— Problem statement —
Only the lines below starting at the one that contains "by (apply Binary64_of_int_exact; nia)." and ending at the one that contains "as [r|e] eqn:Havg;" are to be reproduced, exactly and with both ends kept.

— Material to process —
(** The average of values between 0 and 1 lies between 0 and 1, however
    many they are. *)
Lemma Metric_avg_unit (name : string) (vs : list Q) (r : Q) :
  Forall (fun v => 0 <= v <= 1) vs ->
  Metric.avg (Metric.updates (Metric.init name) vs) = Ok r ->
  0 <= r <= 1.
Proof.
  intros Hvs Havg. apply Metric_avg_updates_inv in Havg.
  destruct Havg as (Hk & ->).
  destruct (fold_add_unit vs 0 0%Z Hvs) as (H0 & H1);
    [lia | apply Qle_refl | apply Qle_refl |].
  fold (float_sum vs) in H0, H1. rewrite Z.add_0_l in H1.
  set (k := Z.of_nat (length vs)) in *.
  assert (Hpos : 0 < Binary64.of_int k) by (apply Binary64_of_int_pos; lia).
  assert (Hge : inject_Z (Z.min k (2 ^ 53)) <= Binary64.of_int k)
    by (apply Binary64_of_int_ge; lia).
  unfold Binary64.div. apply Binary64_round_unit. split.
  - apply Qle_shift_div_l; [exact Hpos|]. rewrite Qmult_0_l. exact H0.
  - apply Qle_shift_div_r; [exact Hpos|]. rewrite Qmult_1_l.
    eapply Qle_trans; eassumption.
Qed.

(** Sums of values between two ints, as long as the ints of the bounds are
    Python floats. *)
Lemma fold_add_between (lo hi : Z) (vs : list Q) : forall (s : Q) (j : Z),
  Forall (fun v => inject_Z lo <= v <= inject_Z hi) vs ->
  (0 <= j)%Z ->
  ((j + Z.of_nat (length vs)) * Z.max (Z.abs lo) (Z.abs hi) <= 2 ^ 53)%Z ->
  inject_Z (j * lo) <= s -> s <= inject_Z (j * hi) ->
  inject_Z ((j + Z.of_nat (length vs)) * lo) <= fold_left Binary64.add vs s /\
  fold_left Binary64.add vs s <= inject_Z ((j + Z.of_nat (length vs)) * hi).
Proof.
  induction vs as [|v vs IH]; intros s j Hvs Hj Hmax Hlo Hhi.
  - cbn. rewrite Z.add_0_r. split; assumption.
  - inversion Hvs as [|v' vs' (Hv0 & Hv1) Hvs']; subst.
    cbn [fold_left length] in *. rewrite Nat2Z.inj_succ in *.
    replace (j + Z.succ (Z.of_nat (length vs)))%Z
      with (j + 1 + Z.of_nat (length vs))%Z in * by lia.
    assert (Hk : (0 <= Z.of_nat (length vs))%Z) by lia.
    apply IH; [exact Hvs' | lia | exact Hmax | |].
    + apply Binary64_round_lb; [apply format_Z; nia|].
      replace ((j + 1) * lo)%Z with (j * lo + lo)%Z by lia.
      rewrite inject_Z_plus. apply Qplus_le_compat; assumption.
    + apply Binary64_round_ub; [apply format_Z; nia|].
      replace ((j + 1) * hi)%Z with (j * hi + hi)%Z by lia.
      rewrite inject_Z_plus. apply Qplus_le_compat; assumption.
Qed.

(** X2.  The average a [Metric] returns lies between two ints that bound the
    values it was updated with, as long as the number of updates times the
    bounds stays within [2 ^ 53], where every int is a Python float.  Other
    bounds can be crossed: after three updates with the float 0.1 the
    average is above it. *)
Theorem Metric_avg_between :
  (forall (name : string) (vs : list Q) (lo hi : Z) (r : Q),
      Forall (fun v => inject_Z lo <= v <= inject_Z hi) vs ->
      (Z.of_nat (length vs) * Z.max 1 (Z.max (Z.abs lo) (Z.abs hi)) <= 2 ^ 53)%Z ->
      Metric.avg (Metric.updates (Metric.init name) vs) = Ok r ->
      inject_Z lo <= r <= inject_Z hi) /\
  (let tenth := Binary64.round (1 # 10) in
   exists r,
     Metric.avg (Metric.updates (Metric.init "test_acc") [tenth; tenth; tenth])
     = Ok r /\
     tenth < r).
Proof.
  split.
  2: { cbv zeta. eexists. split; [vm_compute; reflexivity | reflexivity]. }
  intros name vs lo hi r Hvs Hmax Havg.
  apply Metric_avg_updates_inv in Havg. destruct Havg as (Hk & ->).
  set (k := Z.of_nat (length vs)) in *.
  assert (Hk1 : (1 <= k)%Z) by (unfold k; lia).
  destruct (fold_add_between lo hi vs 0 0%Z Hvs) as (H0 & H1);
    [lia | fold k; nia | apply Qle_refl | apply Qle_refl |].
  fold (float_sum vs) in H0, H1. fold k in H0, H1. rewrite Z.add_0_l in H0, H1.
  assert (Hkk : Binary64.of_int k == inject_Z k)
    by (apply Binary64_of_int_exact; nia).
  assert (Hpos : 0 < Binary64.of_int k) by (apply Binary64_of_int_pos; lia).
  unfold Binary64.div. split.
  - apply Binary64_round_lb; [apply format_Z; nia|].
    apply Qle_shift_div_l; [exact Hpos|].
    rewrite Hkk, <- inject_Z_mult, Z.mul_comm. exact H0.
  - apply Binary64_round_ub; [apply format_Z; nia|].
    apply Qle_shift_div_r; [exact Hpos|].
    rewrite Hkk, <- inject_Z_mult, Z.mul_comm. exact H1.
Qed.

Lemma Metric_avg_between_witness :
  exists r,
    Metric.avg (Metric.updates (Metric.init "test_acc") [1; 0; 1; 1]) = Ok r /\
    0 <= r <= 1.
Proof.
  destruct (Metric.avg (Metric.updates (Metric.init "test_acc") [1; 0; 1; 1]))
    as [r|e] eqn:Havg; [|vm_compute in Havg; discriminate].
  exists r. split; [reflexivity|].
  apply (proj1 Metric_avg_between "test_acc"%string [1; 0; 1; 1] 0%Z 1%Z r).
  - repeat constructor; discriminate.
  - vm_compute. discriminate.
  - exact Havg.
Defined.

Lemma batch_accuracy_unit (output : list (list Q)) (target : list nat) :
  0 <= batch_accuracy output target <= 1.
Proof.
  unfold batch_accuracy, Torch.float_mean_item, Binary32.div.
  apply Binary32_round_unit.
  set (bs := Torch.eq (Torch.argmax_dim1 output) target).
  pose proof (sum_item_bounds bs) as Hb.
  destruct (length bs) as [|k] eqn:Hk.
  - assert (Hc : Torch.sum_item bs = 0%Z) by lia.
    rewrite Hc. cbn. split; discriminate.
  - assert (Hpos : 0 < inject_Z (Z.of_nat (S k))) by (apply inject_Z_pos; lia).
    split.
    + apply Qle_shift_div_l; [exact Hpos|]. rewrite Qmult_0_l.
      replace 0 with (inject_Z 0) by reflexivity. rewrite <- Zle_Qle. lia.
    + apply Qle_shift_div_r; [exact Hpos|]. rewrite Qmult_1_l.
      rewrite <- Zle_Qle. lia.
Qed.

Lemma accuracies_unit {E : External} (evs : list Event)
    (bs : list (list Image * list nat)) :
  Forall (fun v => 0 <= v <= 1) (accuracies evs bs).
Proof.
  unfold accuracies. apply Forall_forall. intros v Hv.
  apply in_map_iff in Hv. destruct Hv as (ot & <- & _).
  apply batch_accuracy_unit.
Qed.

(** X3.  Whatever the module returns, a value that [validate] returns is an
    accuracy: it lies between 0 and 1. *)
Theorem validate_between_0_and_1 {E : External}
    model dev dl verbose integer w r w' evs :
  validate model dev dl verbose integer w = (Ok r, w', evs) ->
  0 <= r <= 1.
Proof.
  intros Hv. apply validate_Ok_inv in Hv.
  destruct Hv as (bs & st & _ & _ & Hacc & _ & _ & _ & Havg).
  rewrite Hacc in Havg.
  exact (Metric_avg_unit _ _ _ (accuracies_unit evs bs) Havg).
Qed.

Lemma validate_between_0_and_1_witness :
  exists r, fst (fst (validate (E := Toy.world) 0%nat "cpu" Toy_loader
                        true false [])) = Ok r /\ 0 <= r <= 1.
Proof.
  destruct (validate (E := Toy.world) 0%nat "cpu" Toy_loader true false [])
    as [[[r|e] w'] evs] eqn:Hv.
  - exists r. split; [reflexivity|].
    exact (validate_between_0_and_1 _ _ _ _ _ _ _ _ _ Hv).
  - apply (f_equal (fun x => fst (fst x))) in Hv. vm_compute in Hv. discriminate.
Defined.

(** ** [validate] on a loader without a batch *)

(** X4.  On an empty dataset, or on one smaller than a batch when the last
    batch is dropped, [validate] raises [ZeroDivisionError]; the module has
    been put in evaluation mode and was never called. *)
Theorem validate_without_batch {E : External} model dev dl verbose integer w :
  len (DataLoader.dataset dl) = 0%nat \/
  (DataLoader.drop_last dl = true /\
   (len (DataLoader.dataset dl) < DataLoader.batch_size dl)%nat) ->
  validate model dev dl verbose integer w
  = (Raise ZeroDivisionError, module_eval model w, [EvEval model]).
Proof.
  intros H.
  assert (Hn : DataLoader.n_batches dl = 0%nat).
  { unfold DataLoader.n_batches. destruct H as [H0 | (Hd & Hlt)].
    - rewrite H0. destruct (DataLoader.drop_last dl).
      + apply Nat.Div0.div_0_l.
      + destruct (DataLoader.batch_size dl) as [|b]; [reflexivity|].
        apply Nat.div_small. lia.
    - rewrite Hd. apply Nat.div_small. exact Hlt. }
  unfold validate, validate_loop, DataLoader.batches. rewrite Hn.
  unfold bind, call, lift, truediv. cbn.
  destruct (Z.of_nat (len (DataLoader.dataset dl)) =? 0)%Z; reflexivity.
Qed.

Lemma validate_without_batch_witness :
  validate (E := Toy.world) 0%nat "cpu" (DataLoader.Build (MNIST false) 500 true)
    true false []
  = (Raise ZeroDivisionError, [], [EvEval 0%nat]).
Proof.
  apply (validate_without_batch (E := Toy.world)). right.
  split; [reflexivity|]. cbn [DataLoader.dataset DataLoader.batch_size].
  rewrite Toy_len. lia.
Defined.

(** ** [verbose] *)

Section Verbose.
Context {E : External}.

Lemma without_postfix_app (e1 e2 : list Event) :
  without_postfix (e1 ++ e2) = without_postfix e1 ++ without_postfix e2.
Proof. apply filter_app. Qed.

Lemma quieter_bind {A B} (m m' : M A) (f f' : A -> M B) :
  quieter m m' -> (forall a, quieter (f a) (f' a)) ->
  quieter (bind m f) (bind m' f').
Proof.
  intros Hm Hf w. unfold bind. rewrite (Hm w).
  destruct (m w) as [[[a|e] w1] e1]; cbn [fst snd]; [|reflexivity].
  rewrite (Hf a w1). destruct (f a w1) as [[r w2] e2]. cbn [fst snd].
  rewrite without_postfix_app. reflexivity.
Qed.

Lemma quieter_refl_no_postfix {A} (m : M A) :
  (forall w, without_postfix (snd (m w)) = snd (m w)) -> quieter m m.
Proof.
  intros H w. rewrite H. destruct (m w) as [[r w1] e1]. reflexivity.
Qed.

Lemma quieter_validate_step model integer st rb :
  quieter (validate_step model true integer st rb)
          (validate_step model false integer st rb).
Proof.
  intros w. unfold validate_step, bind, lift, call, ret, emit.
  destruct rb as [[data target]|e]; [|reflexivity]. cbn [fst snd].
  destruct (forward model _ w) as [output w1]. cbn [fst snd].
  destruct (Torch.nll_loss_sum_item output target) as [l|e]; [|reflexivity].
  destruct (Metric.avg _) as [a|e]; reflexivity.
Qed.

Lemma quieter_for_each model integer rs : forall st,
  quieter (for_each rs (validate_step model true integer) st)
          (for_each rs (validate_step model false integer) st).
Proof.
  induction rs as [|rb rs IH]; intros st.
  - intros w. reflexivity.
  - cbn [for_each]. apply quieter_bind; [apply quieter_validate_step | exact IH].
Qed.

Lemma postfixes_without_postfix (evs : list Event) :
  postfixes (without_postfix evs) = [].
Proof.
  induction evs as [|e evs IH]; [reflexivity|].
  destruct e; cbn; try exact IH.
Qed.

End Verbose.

— Exercise solution —
    by (apply Binary64_of_int_exact; nia).
  assert (Hpos : 0 < Binary64.of_int k) by (apply Binary64_of_int_pos; lia).
  unfold Binary64.div. split.
  - apply Binary64_round_lb; [apply format_Z; nia|].
    apply Qle_shift_div_l; [exact Hpos|].
    rewrite Hkk, <- inject_Z_mult, Z.mul_comm. exact H0.
  - apply Binary64_round_ub; [apply format_Z; nia|].
    apply Qle_shift_div_r; [exact Hpos|].
    rewrite Hkk, <- inject_Z_mult, Z.mul_comm. exact H1.
Qed.

Lemma Metric_avg_between_witness :
  exists r,
    Metric.avg (Metric.updates (Metric.init "test_acc") [1; 0; 1; 1]) = Ok r /\
    0 <= r <= 1.
Proof.
  destruct (Metric.avg (Metric.updates (Metric.init "test_acc") [1; 0; 1; 1]))
    as [r|e] eqn:Havg; [|vm_compute in Havg; discriminate].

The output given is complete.